The preferential .alpha.-2 noradrenergic agonists, clonidine (0.2-0.4 mg/kg), oxymetazoline (2.5-10.0 mg/kg) and UK 14,304 [5-bromo-6-[2-imidazolin-2-ylimino]-quinoxaline] (0.6 mg/kg), when given i.p., reduce the severity of audiogenic seizures in 19- to 26-day-old DBA/2 mice. This protective effect can be diminished or reversed by .alpha.-2 noradrenergic antagonists, e.g., yohimbine (2.5 mg/kg) or piperoxan (20-50 mg/kg) given i.p. or phentolamine (100 .mu.g) given intracerebroventricularly (i.c.v.). It is not reversed by the preferential .alpha.-1 noradrenergic antagonist phenoxybenzamine (5 mg/kg) given i.p.

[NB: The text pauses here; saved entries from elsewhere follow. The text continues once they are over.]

(* ===== verification/ServerAccess.v ===== *)
(** * Who may do what to the server

    Everything a connection asks of the server behind it is written down
    ([watched]), and along every sequence of events of the socket, the timers and
    the server the list obeys the rules: a query first, nothing else before the
    approval, and then only what the rights allow that the security object has
    granted, which has checked what its type asks for.  Keys stay known until
    they are released. *)
From stdpp Require Import base gmap list numbers strings option sorting.
From S2P Require Import Prelude InStream OutStream Strings PixelFmt Geometry Screens Params Clipboard ClientMsgs ServerWriter D3des Security Link SSecurity SConnection.
#[local] Open Scope Z_scope.

(** ** What the client sends and what is asked of the server *)

Inductive act :=
| ActArrived (bs : list Z)                 (* from the client *)
| ActQuery (noQuery : bool) (d : decision)
| ActAnswer (accept : bool)
| ActReady (shared exclusive : bool)
| ActKey (keysym keycode : Z) (down : bool)
| ActPointer
| ActClipboard
| ActResize
| ActPicture (visible : bool).

(** The last one first. *)
Abbreviation acts := (list act).

(** What is outside, with the list. *)
Definition lift_link {V A} (m : SE (link * V) A) : SE (link * (acts * V)) A := fun s =>
  let '(l, (log, v)) := s in
  let '(r, (l, v)) := m (l, v) in
  (r, (l, (log, v))).

#[local] Instance watched_env {V X} `{ServerSecEnv V X} : ServerSecEnv (acts * V) X := {|
  word := word;
  random_data n v := let '(o, v') := random_data n v.2 in (o, (v.1, v'));
  password_param v := password_param v.2;
  password_file v := password_file v.2;
  plain_users v := plain_users v.2;
  is_own_user user v := is_own_user user v.2;
  has_validator := has_validator;
  validate_internal user password v := let '(o, v') := validate_internal user password v.2 in (o, (v.1, v'));
  ext_new := ext_new;
  ext_processMsg x := lift_link (ext_processMsg x);
  ext_userName := ext_userName;
  ext_accessRights := ext_accessRights
|}.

Yohimbine, (1-2.5 mg/kg), piperoxan (20-50 mg/kg) or phenoxybenzamine (5 mg/kg) given i.p. alone did not change the severity of audiogenic seizure responses. Phentolamine (10-100 .mu.g) or prazosin (10-50 .mu.g) given i.c.v. induced spontaneous limb myoclonus in some mice. Audiogenic seizure responses were unchanged after phentolamine (10-100 .mu.g) but were reduced after prazosin (25-50 .mu.g). Activation of a receptor pharmacologically similar to the peripheral .alpha.-2 noradrenergic receptor protects against seizures in this epilepsy model.